UNITED STATES DISTRICT COURT EASTERN DISTRICT OF LOUISIANA
Jan 29, 2015
CIVIL ACTION NO: 14-2048 SECTION: "S" (4) (E.D. La. Jan. 29, 2015)

Opinion

CIVIL ACTION NO: 14-2048 SECTION: "S" (4)

01-29-2015

D & S MARINE TRANSPORTATION, LLC v. S & K MARINE, LLC, ET AL.


ORDER AND REASONS

IT IS HEREBY ORDERED that Defendants' Motion to Dismiss (Doc. #18) is GRANTED as to plaintiff's breach of contract, bad faith breach of contract, and detrimental reliance claims against Ben Strafuss and BJS Blessey, L.L.C., and such claims are DISMISSED WITHOUT PREJUDICE.
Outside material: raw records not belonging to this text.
Definition funding_stream_values `{Literals} (height : Height) (network : Network)
    (expected_block_subsidy : Amount NonNegative) : Res Error (gmap FundingStreamReceiver (Amount NonNegative)) :=
  if is_zero expected_block_subsidy then Ok ∅ else
  nu ← lift (current network height);
  if nu_leb Canopy nu then
    match funding_streams network height with
    | Some funding_streams => stream_values expected_block_subsidy (map_to_list (recipients funding_streams)) ∅
    | None => Ok ∅
    end
  else Ok ∅.

Definition miner_subsidy `{Literals} (height : Height) (network : Network)
    (expected_block_subsidy : Amount NonNegative) : Res Error (Amount NonNegative) :=
  founders_reward ← lift (founders_reward network height);
  values ← funding_stream_values height network expected_block_subsidy;
  funding_streams_sum ← sum (map_to_list values).*2;
  result_sub (sub expected_block_subsidy founders_reward) funding_streams_sum.

(** [zebra-consensus/src/block/subsidy.rs]. *)
Definition funding_stream_address_index `{Literals} (height : Height) (network : Network)
    (receiver : FundingStreamReceiver) : Run (option nat) :=
  if bool_decide (receiver = Deferred) then Ok None else
  match funding_streams network height with
  | None => Ok None
  | Some fs =>
      match recipients fs !! receiver with
      | None => Ok None
      | Some recipient =>
          let num_addresses := length (addresses recipient) in
          period ← funding_stream_address_period height network;
          match checked_add U32 1 period with
          | None => Ok None
          | Some p =>
              start ← funding_stream_address_period (height_range fs).1 network;
              match Prelude.checked_sub U32 p start with
              | None => Ok None
              | Some index =>
                  _ ← assert ((0 <? index) && (index <=? Z.of_nat num_addresses));
                  Ok (Some (Z.to_nat (index - 1)))
              end
          end
      end
  end.

Definition funding_stream_address `{Literals} (height : Height) (network : Network)
    (receiver : FundingStreamReceiver) : Run (option Address) :=
  index ← funding_stream_address_index height network receiver;
  Ok (i ← index; fs ← funding_streams network height; r ← recipients fs !! receiver; addresses r !! i).

(** ** Well-formed networks

    What the builder of custom test networks and Mainnet guarantee (the
    activation list and the ratio of the halving intervals), together with what
    the formulas of the specification presuppose: a positive halving
    interval and a Blossom activation that is not inside the slow-start shift. *)

Record subsidy_ok (net : Network) (blossom : Z) : Prop := {
  so_activations : activations_ok (activation_list net);
  so_blossom : activation_height Blossom net = Some blossom;
  so_shift : 0 <= slow_start_shift net <= blossom;
  so_interval : slow_start_shift net <= slow_start_interval net <= MAX;
  so_blossom_max : blossom <= MAX;
  so_pre : 0 < pre_blossom_halving_interval net <= MAX;
  so_post : post_blossom_halving_interval net = 2 * pre_blossom_halving_interval net;
}.

Lemma mainnet_subsidy_ok : subsidy_ok Mainnet 653600.
Proof.
  constructor; [exact activations_ok_mainnet|reflexivity| | | | |reflexivity]; vm_compute;
    repeat split; discriminate.
Qed.

Lemma fits_I64_diff z : - (2 ^ 62) <= z <= 2 ^ 62 -> fits I64 z = true.
Proof. intros. apply fits_spec. cbn [ty_min ty_max I64]. lia. Qed.

Lemma sub_height_exact a b : 0 <= a <= MAX -> 0 <= b <= MAX -> sub_height a b = a - b.
Proof. rewrite MAX_eq. intros. unfold sub_height. apply wrap_fits, fits_I64_diff. lia. Qed.

Lemma i64_div_pos {E} a b : 0 <= a <= 2 ^ 62 -> 0 < b -> i64_div (E:=E) a b = Ok (a / b).
Proof.
  intros Ha Hb. unfold i64_div, checked_div. destruct (Z.eqb_spec b 0); [lia|].
  rewrite Z.quot_div_nonneg by lia. rewrite try_from_fits; [done|]. apply fits_I64_diff.
  pose proof (Z.div_pos a b). pose proof (Z.div_le_upper_bound a b a). nia.
Qed.

(** Heights since the slow-start shift, in units of post-Blossom blocks. *)
Definition scaled_height (blossom shift height : Z) : Z :=
  if height <? shift then 0
  else if height <? blossom then 2 * (height - shift)
  else 2 * (blossom - shift) + (height - blossom).

Lemma scaled_height_mono b s h h' : s <= b -> h <= h' -> scaled_height b s h <= scaled_height b s h'.
Proof. unfold scaled_height. intros. repeat case_match; lia. Qed.

Lemma halving_spec net b h : subsidy_ok net b -> 0 <= h <= MAX ->
  halving h net = Ok (scaled_height b (slow_start_shift net) h / (2 * pre_blossom_halving_interval net)).
Proof.
  intros [_ Hb Hs Hi Hbm Hp Hpost] Hh. unfold halving. rewrite Hb. cbn [expect]. rewrite Ok_bind.
  set (s := slow_start_shift net) in *. set (p := pre_blossom_halving_interval net) in *.
  assert (Hfin : forall v, 0 <= v <= 2 ^ 32 - 1 -> expect (E:=Empty_set) (try_from U32 v) = Ok v).
  { intros v Hv. rewrite try_from_fits; [done|]. apply fits_spec. cbn [ty_min ty_max U32]. lia. }
  unfold scaled_height. rewrite MAX_eq in *.
  destruct (h <? s) eqn:Hhs; [rewrite Ok_bind, Z.div_0_l by lia; by apply Hfin|].
  destruct (h <? b) eqn:Hhb.
  - rewrite sub_height_exact by (rewrite MAX_eq; lia). rewrite i64_div_pos by lia. rewrite Ok_bind.
    rewrite Z.div_mul_cancel_l by lia. apply Hfin. 
    pose proof (Z.div_pos (h - s) p). pose proof (Z.div_le_upper_bound (h - s) p (h - s)). nia.
  - rewrite !sub_height_exact by (rewrite MAX_eq; lia).
    change BLOSSOM_POW_TARGET_SPACING_RATIO with 2. rewrite (wrap_fits I64 ((b - s) * 2)) by (apply fits_I64_diff; lia).
    rewrite wrap_fits by (apply fits_I64_diff; lia). rewrite Hpost, i64_div_pos by lia. rewrite Ok_bind.
    replace ((b - s) * 2 + (h - b)) with (2 * (b - s) + (h - b)) by lia. apply Hfin.
    pose proof (Z.div_pos (2 * (b - s) + (h - b)) (2 * p)).
    pose proof (Z.div_le_upper_bound (2 * (b - s) + (h - b)) (2 * p) (2 * (b - s) + (h - b))). nia.
Qed.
IT IS FURTHER ORDERED that Defendants' Motion to Dismiss (Doc. #18) is DENIED as to plaintiff's breach of contract, bad faith breach of contract, and detrimental reliance claims against S & K Marine, and plaintiff's tortious interference with contractual relations claim agaisnt Ben Strafuss.

BACKGROUND

This matter is before the court on a motion to dismiss filed by defendants, S & K Marine, L.L.C., Ben Strafuss, and BJS Blessey, L.L.C. Defendants argue that plaintiff, D & S Marine Transportation, LLC, has failed to state a claim against them upon which relief can be granted.
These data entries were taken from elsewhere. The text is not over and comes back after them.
(* ===== verification/Transaction.v ===== *)
(** * Transactions and blocks

    [zebra-chain/src/transaction.rs], [transaction/lock_time.rs],
    [transaction/joinsplit.rs], [transparent.rs], [transparent/utxo.rs],
    [sprout/joinsplit.rs], [sapling/shielded_data.rs],
    [orchard/shielded_data.rs] and [block.rs]: the data of transactions and
    blocks, their accessors, and the value balances they contribute to the
    chain value pools.

    Hashes, nullifiers, commitments, anchors, keys, proofs, signatures,
    ciphertexts and scripts are byte strings: points and field elements are
    their canonical encodings. The unstable [V6] transaction, which
    is behind a compile-time feature, is not modelled. [chrono] times are
    seconds since the Unix epoch. *)

From S2P Require Import Prelude Height Difficulty Amount ValueBalance Network.

(** ** Lock times *)

Inductive LockTime :=
| LockHeight (height : Height)
| LockTimestamp (time : Z).

#[export] Instance LockTime_eq_dec : EqDecision LockTime.
Proof. solve_decision. Defined.

Definition MIN_TIMESTAMP : Z := 500000000.
Definition MAX_TIMESTAMP : Z := 2 ^ 32 - 1.
Definition MAX_LOCK_HEIGHT : Height := wrap U32 (MIN_TIMESTAMP - 1).

Definition unlocked : LockTime := LockHeight 0.
Definition min_lock_time_timestamp : LockTime := LockTimestamp MIN_TIMESTAMP.
Definition max_lock_time_timestamp : LockTime := LockTimestamp MAX_TIMESTAMP.
Definition is_time (self : LockTime) : bool :=
  match self with LockTimestamp _ => true | LockHeight _ => false end.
D & S Marine is a marine transportation company that operates a fleet of tow boats that move barges. It alleges that in 2013, before the formation of S & K Marine, it engaged in discussions with Calvin Klotz, regarding the construction of two vessels that were to be owned by S & K Marine, and operated by D & S Marine. D & S Marine alleges that:

S & K Marine was registered with the Louisiana Secretary of State on December 11, 2013.

[t]he parties entered into a bareboat charter agreement establishing a fixture by agreeing on essential terms of the charter such as the rate, initial term of five (5) years with option to extend for another five (5) year term, vessel maintenance, and option to purchase after the initial term, all while working out remaining details to finalize agreement.
The parties continued to "refine minor details of their agreement through February 2014." D & S Marine also alleges that, with defendants' consent, it "undertook a significant amount of work with the shipyard to modify the vessel under construction to meet the configurations required and used in [its] fleet."
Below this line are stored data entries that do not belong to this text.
Lemma counts_within t enc : tx_items_ok t → tx_body_serialize t = Ok enc → Z.of_nat (length enc) ≤ MAX_BLOCK_BYTES →
  Forall within (tx_counts t).
Proof.
  intros [Hi Hok] H Hlen. unfold tx_counts. destruct t as [ins outs lt|ins outs lt js|ins outs lt ex js|ins outs lt ex js sap|nu lt ex ins outs sap orc];
    unfold tx_body_serialize in H; cbn [inputs outputs] in *.
  - apply bind_Ok in H as (ei & Hei & (eo & Heo & (el & _ & [= <-])%bind_Ok)%bind_Ok). rewrite !length_app in Hlen.
    apply Forall_app_2; [apply (transparent_count ins outs ei eo); first [done|lia]|by constructor].
  - apply bind_Ok in H as (ei & Hei & (eo & Heo & (el & _ & (ej & Hej & [= <-])%bind_Ok)%bind_Ok)%bind_Ok). rewrite !length_app in Hlen.
    apply Forall_app_2; [apply (transparent_count ins outs ei eo); first [done|lia]|apply (joinsplit_data_count _ js ej); first [done|lia]].
  - apply bind_Ok in H as (ei & Hei & (eo & Heo & (el & _ & (ej & Hej & Heq)%bind_Ok)%bind_Ok)%bind_Ok).
    apply (f_equal (ok_value [])) in Heq. cbn [ok_value] in Heq. rewrite <- Heq, !length_app in Hlen.
    apply Forall_app_2; [apply (transparent_count ins outs ei eo); first [done|lia]|apply (joinsplit_data_count _ js ej); first [done|lia]].
  - apply bind_Ok in H as (ei & Hei & (eo & Heo & (el & _ & (es & Hes & (ej & Hej & Heq)%bind_Ok)%bind_Ok)%bind_Ok)%bind_Ok).
    apply (f_equal (ok_value [])) in Heq. cbn [ok_value] in Heq. rewrite <- Heq, !length_app in Hlen. destruct Hok as [Hj Hs].
    apply Forall_app_2; [apply (transparent_count ins outs ei eo); first [done|lia]|].
    apply Forall_app_2; [apply (joinsplit_data_count _ js ej); first [done|lia]|]. destruct sap as [d|]; [|by constructor].
    apply bind_Ok in Hes as (ev & _ & (e1 & He1 & (e2 & He2 & [= <-])%bind_Ok)%bind_Ok). rewrite !length_app in Hlen. destruct Hs as [Hs Ho].
    apply Forall_cons_2; [|apply Forall_singleton].
    + apply (count_within _ _ _ _ e1 _ spend_at_least); try done. lia.
    + apply (count_within _ _ _ _ e2 _ output_v4_at_least); try done. lia.
  - apply bind_Ok in H as (id & _ & (el & _ & (ei & Hei & (eo & Heo & (es & Hes & (er & Her & Heq)%bind_Ok)%bind_Ok)%bind_Ok)%bind_Ok)%bind_Ok).
    apply (f_equal (ok_value [])) in Heq. cbn [ok_value] in Heq. rewrite <- Heq, !length_app in Hlen. destruct Hok as [Hs Ho].
    apply Forall_app_2; [apply (transparent_count ins outs ei eo); first [done|lia]|].
    apply Forall_app_2; [apply (sapling_v5_count sap es); first [done|lia]|apply (orchard_count orc er); first [done|lia]].
Qed.

End Codecs.

(** ** The encodings *)

(** C12: transactions have one encoding each. A transaction of any version whose parts and numbers of
    items are within the ranges of their types ([tx_wire_ok]) is written to at most [MAX_BLOCK_BYTES] bytes, which
    read back as the transaction and leave the bytes after them; whatever bytes read as a transaction are the
    encoding of that transaction; and reading bytes never panics. *)
Theorem transaction_codec `{CL : !CurveLib, CW : !CurveLaws, LZ : !LibRustZcash} :
  (∀ t, tx_wire_ok t → ∃ enc, Transaction_serialize t = Ok enc ∧ bytes_ok enc ∧ Z.of_nat (length enc) ≤ MAX_BLOCK_BYTES ∧
     ∀ rest, Transaction_deserialize (enc ++ rest) = Ok (t, rest)) ∧
  (∀ bs t rest, bytes_ok bs → Transaction_deserialize bs = Ok (t, rest) →
     tx_wire_ok t ∧ ∃ enc, Transaction_serialize t = Ok enc ∧ bs = enc ++ rest) ∧
  (∀ bs, bytes_ok bs → no_panic (Transaction_deserialize bs)).
Proof.
  split_and!; [|exact (reads tx_codec)|exact (reads_total tx_codec)].
  intros t Ht. destruct (writes tx_codec t Ht) as (enc & He & Hb & Hd). exists enc. split_and!; [done|done| |done].
  destruct Ht as [_ Hw]. by apply Hw.
Qed.

(** C28: blocks have one encoding each, and a node accepts the blocks it sends. A block whose header and
    transactions are those of encodings is written to at most [MAX_BLOCK_BYTES] bytes if it fits, and these read back as the
    block; whatever bytes read as a block are its encoding; and reading bytes never panics. *)
Theorem block_codec `{CL : !CurveLib, CW : !CurveLaws, LZ : !LibRustZcash} :
  (∀ b, block_wire_ok b → ∃ enc, Block_serialize b = Ok enc ∧ bytes_ok enc ∧ Z.of_nat (length enc) ≤ MAX_BLOCK_BYTES ∧
     ∀ rest, Block_deserialize (enc ++ rest) = Ok (b, rest)) ∧
  (∀ bs b rest, bytes_ok bs → Block_deserialize bs = Ok (b, rest) →
     block_wire_ok b ∧ ∃ enc, Block_serialize b = Ok enc ∧ bs = enc ++ rest) ∧
  (∀ bs, bytes_ok bs → no_panic (Block_deserialize bs)).
Proof.
  split_and!; [|exact (reads block_wire_codec)|exact (reads_total block_wire_codec)].
  intros b Hb. destruct (writes block_wire_codec b Hb) as (enc & He & Hbs & Hd). exists enc. split_and!; [done|done| |done].
  destruct Hb as [_ Hw]. by apply Hw.
Qed.

(** C35: the limits on the numbers of items never reject a transaction that fits in a block. When the
    items of a transaction are such as the readers accept, and the encoding has at most [MAX_BLOCK_BYTES] bytes, then the number of
    its inputs, outputs, JoinSplits, Sapling spends and outputs, and Orchard actions are each within the
    preallocation limit of their type. *)
Theorem preallocation_complete `{CL : !CurveLib} t enc :
  tx_items_ok t → Transaction_serialize t = Ok enc → Z.of_nat (length enc) ≤ MAX_BLOCK_BYTES →
  Forall within (tx_counts t).
Proof.
  intros Hok (body & Hbody & Heq)%bind_Ok Hlen. apply (f_equal (ok_value [])) in Heq. cbn [ok_value] in Heq.
  rewrite <- Heq, length_app in Hlen. apply (counts_within t body); [done|done|lia].
Qed.

(** *** A transaction and a block *)

#[local] Instance sample_curves : CurveLib := {|
  value_commitment_from_bytes _ := true; note_commitment_from_bytes _ := true; jubjub_point _ := true;
  jubjub_small_order _ := false; jubjub_base _ := true; redjubjub_key _ := true; pallas_base _ := true;
  pallas_point _ := true; pallas_identity _ := false |}.
#[local] Instance sample_curve_laws : CurveLaws.
Proof. done. Qed.
#[local] Instance sample_lib : LibRustZcash := {|
  LibTransaction := list Z; lib_branch_id id := id =? 3268858036; lib_transaction_read bytes _ := Some bytes |}.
On November 4, 2013, Pat McDaniel, an employee of D & S Marine, outlined the "the agreed upon terms of the charter" in an electronic mail message to the company's attorney. These terms included the five year term and five year renewal option of the charter party, the purchase options, the $850.00 daily charter hire, and that D & S Marine would supply all fuel, lubes and related taxes, would crew and maintain the vessel, and carry vessel insurance.

On January 31, 2014, McDaniel sent an electronic mail message to Klotz stating that they "should finalize the contract next week as [McDaniel] will send [Klotz] a copy to review." McDaniel also indicated that he did not think that there were any other changes other than those that were previously discussed. Klotz replied that they would meet the following week to finalize the contract. Also on January 31, 2014, D & S Marine entered into a time charter agreement for the same vessel under construction, with one of its customers.

On February 10, 2014, McDaniel sent an electronic mail message to Klotz stating that the attorney "is sending over a final version [of the charter party] today, as we will get it to you shortly for review. I think we are done??"

D & S Marine alleges that between February 10, 2014, and February 14, 2014, Strafuss met with Walter Blessey, Chairman and CEO of Blessey Marine Services, Inc., and thereafter informed Klotz that "he would be chartering the vessels to Blessey Marine Services, Inc." D & S Marine claims that it "became aware the charter agreement was breached when workers at [the shipyard] informed [it] that major changes had been ordered on the vessel."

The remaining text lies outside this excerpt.